## Prompt
The answer must be a single number: how many lines below contain "PyBool".

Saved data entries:
※ ※ ※

(** * LLM Tracing Demo: request-scoped tracing around one provider call

    A shallow embedding of [src/app/main.py] and
    [src/app/services/llm_service.py].  Python values are an inductive type,
    exceptions are values of [pyexn] carried in the left injection of a sum,
    and the effects of a request (entropy drawn by [uuid4], the attributes of
    [request.state], the emitted trace) are threaded through a small
    state-and-exception monad. *)

From Stdlib Require Import ZArith List String Ascii Bool Lia DecimalString.
Import ListNotations.
Open Scope string_scope.
Open Scope Z_scope.

Set Warnings "-register-all".

(** ** Python strings

    A Python [str] is modelled by a Rocq [string] whose characters are the
    code points below 256. *)

Module PyString.

(** [str.isspace] on one code point below 256: TAB..CR, FS..US, SPACE,
    NEL (0x85) and NBSP (0xa0). *)
Definition isspace (c : ascii) : bool :=
  let n := nat_of_ascii c in
  ((9 <=? n) && (n <=? 13) || (28 <=? n) && (n <=? 32)
   || (n =? 133) || (n =? 160))%nat.

Fixpoint lstrip (s : string) : string :=
  match s with
  | EmptyString => EmptyString
  | String c rest => if isspace c then lstrip rest else s
  end.

(** [rstrip] keeps a character when it is not white space or when something
    survives to its right. *)
Fixpoint rstrip (s : string) : string :=
  match s with
  | EmptyString => EmptyString
  | String c rest =>
      match rstrip rest with
      | EmptyString => if isspace c then EmptyString else String c EmptyString
      | kept => String c kept
      end
  end.

(** [s.strip()] *)
Definition strip (s : string) : string := rstrip (lstrip s).

(** truth value of a [str]: non-empty *)
Definition truthy (s : string) : bool :=
  match s with EmptyString => false | _ => true end.

(** [sep.join(items)] for items already known to be [str] *)
Fixpoint join (sep : string) (items : list string) : string :=
  match items with
  | [] => EmptyString
  | [x] => x
  | x :: rest => x ++ sep ++ join sep rest
  end.

Definition lower_char (c : ascii) : ascii :=
  let n := nat_of_ascii c in
  if ((65 <=? n) && (n <=? 90))%nat then ascii_of_nat (n + 32) else c.

(** [s.lower()] on ASCII letters, which is all that header names use *)
Fixpoint lower (s : string) : string :=
  match s with
  | EmptyString => EmptyString
  | String c rest => String (lower_char c) (lower rest)
  end.

(** every character of [s] is white space *)
Fixpoint all_space (s : string) : bool :=
  match s with
  | EmptyString => true
  | String c rest => isspace c && all_space rest
  end.

Definition of_nat (n : nat) : string := NilEmpty.string_of_uint (Nat.to_uint n).

Definition LF : string := String (ascii_of_nat 10) EmptyString.

End PyString.

(** ** Python values *)

Inductive pyval : Type :=
| PyNone
| PyBool (b : bool)
| PyInt (z : Z)
| PyStr (s : string)
| PyList (items : list pyval)
| PyDict (items : list (string * pyval)).

Definition pydict := list (string * pyval).

(** [bool(v)] *)
Definition truthy (v : pyval) : bool :=
  match v with
  | PyNone => false
  | PyBool b => b
  | PyInt z => negb (z =? 0)
  | PyStr s => PyString.truthy s
  | PyList items => match items with [] => false | _ => true end
  | PyDict items => match items with [] => false | _ => true end
  end.

(** [type(v).__name__] *)
Definition type_name (v : pyval) : string :=
  match v with
  | PyNone => "NoneType"
  | PyBool _ => "bool"
  | PyInt _ => "int"
  | PyStr _ => "str"
  | PyList _ => "list"
  | PyDict _ => "dict"
  end.

(** the entry of [key] in [d], if any *)
Fixpoint dict_lookup (d : pydict) (key : string) : option pyval :=
  match d with
  | [] => None
  | (k, v) :: rest => if String.eqb k key then Some v else dict_lookup rest key
  end.

(** [d.get(key, default)] *)
Definition dict_get (d : pydict) (key : string) (default : pyval) : pyval :=
  match dict_lookup d key with
  | Some v => v
  | None => default
  end.

(** an [Optional[str]] as a Python value *)
Definition of_optional (o : option string) : pyval :=
  match o with Some s => PyStr s | None => PyNone end.

(** [x or y] on two [Optional[str]] operands *)
Definition or_else (x y : option string) : option string :=
  match x with
  | Some s => if PyString.truthy s then x else y
  | None => y
  end.

(** ** Exceptions

    Only subclasses of [Exception] occur; [LLMServiceError] is the class
    declared in the service, the others are builtins. *)

Inductive exn_class : Type :=
| LLMServiceError
| TypeError
| IndexError
| AttributeError
| OtherException (name : string).

(** [raise cls(msg) from cause] *)
Inductive pyexn : Type :=
| Raise (cls : exn_class) (msg : string) (cause : option pyexn).

Definition exn_cls (e : pyexn) : exn_class := let (c, _, _) := e in c.
(** [str(exc)] of an exception built from one message *)
Definition exn_str (e : pyexn) : string := let (_, m, _) := e in m.
Definition exn_cause (e : pyexn) : option pyexn := let (_, _, c) := e in c.

(** [isinstance(exc, LLMServiceError)] *)
Definition is_LLMServiceError (e : pyexn) : bool :=
  match exn_cls e with LLMServiceError => true | _ => false end.

Definition result (A : Type) : Type := (pyexn + A)%type.

(** ** String conversion of values

    [repr] of a [str] picks the quote as CPython does (double quotes only
    when the text holds a single quote and no double quote) and escapes the
    backslash, the chosen quote, TAB, LF, CR and the code points that are not
    printable. *)

Module PyRepr.

Definition hex_digit (n : nat) : ascii :=
  (if n <? 10 then ascii_of_nat (48 + n) else ascii_of_nat (87 + n))%nat.

Definition hex2 (n : nat) : string :=
  String (hex_digit (n / 16)) (String (hex_digit (n mod 16)) EmptyString).

Definition squote : ascii := "039"%char.
Definition dquote : ascii := "034"%char.
Definition backslash : ascii := "092"%char.

Fixpoint contains (c : ascii) (s : string) : bool :=
  match s with
  | EmptyString => false
  | String d rest => Ascii.eqb c d || contains c rest
  end.

Definition printable (n : nat) : bool :=
  ((32 <=? n) && (n <? 127) || (161 <=? n) && negb (n =? 173))%nat.

Definition escape (quote c : ascii) : string :=
  let n := nat_of_ascii c in
  if Ascii.eqb c backslash then String backslash (String backslash EmptyString)
  else if Ascii.eqb c quote then String backslash (String quote EmptyString)
  else if (n =? 9)%nat then String backslash "t"
  else if (n =? 10)%nat then String backslash "n"
  else if (n =? 13)%nat then String backslash "r"
  else if printable n then String c EmptyString
  else String backslash (String "x"%char (hex2 n)).

Fixpoint escape_all (quote : ascii) (s : string) : string :=
  match s with
  | EmptyString => EmptyString
  | String c rest => escape quote c ++ escape_all quote rest
  end.

(** [repr(s)] for a [str] *)
Definition of_str (s : string) : string :=
  let quote := if contains squote s && negb (contains dquote s)
               then dquote else squote in
  String quote (escape_all quote s ++ String quote EmptyString).

(** [repr(z)] for an [int] *)
Definition of_int (z : Z) : string := NilEmpty.string_of_int (Z.to_int z).

(** [repr(v)]; a list or a dict prints its items with [repr] *)
Fixpoint repr (v : pyval) : string :=
  match v with
  | PyNone => "None"
  | PyBool b => if b then "True" else "False"
  | PyInt z => of_int z
  | PyStr s => of_str s
  | PyList items => ("[" ++ PyString.join ", " (map repr items) ++ "]")%string
  | PyDict items =>
      ("{" ++ PyString.join ", "
                (map (fun kv : string * pyval =>
                        let (k, x) := kv in of_str k ++ ": " ++ repr x)
                     items) ++ "}")%string
  end.

End PyRepr.


(** ** The provider's response

    A content part is either a [dict] or some other object; the service
    applies only [str] to the latter, so such a part is represented by the
    text [str(part)] yields. *)

Inductive part : Type :=
| PartDict (d : pydict)
| PartObject (str_ : string).

Inductive content_value : Type :=
| ContentNone
| ContentStr (s : string)
| ContentList (parts : list part)
| ContentOther.

(** [content = None] stands for a message object without that attribute. *)
Record completion_message : Type := { content : option content_value }.
Record choice : Type := { message : completion_message }.
Record completion : Type := { choices : list choice }.

(** The three failures the service raises, all of class [LLMServiceError],
    told apart by their message. *)
Inductive ServiceError : Type := CallFailed | EmptyResponse | MalformedResponse.

Definition service_message (k : ServiceError) : string :=
  match k with
  | CallFailed => "Failed to call LLM via OpenRouter"
  | EmptyResponse => "Empty response from LLM"
  | MalformedResponse => "Unexpected LLM response structure"
  end.

Definition service_error (k : ServiceError) (cause : option pyexn) : pyexn :=
  Raise LLMServiceError (service_message k) cause.

(** the variant an exception stands for, if it is a service error *)
Definition variant_of (e : pyexn) : option ServiceError :=
  if negb (is_LLMServiceError e) then None
  else if String.eqb (exn_str e) (service_message CallFailed) then Some CallFailed
  else if String.eqb (exn_str e) (service_message EmptyResponse) then Some EmptyResponse
  else if String.eqb (exn_str e) (service_message MalformedResponse)
       then Some MalformedResponse
  else None.

(** [completion.choices[0].message] *)
Definition first_message (c : completion) : result completion_message :=
  match choices c with
  | [] => inl (Raise IndexError "list index out of range" None)
  | first :: _ => inr (message first)
  end.

(** [getattr(message, "content", None)] *)
Definition getattr_content (m : completion_message) : content_value :=
  match content m with
  | Some v => v
  | None => ContentNone
  end.

(** [part.get("text", "") if isinstance(part, dict) else str(part)] *)
Definition part_text (p : part) : pyval :=
  match p with
  | PartDict d => dict_get d "text" (PyStr "")
  | PartObject s => PyStr s
  end.

(** The items of a [str.join] argument, which must all be [str]; [i] is the
    position reported by the [TypeError]. *)
Fixpoint join_items (i : nat) (items : list pyval) : result (list string) :=
  match items with
  | [] => inr []
  | PyStr s :: rest =>
      match join_items (S i) rest with
      | inl e => inl e
      | inr l => inr (s :: l)
      end
  | v :: _ =>
      inl (Raise TypeError
             ("sequence item " ++ PyString.of_nat i ++ ": expected str instance, "
              ++ type_name v ++ " found") None)
  end.

(** [sep.join(items)] on arbitrary values *)
Definition py_join (sep : string) (items : list pyval) : result string :=
  match join_items 0 items with
  | inl e => inl e
  | inr l => inr (PyString.join sep l)
  end.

※ ※ ※

## Answer box
4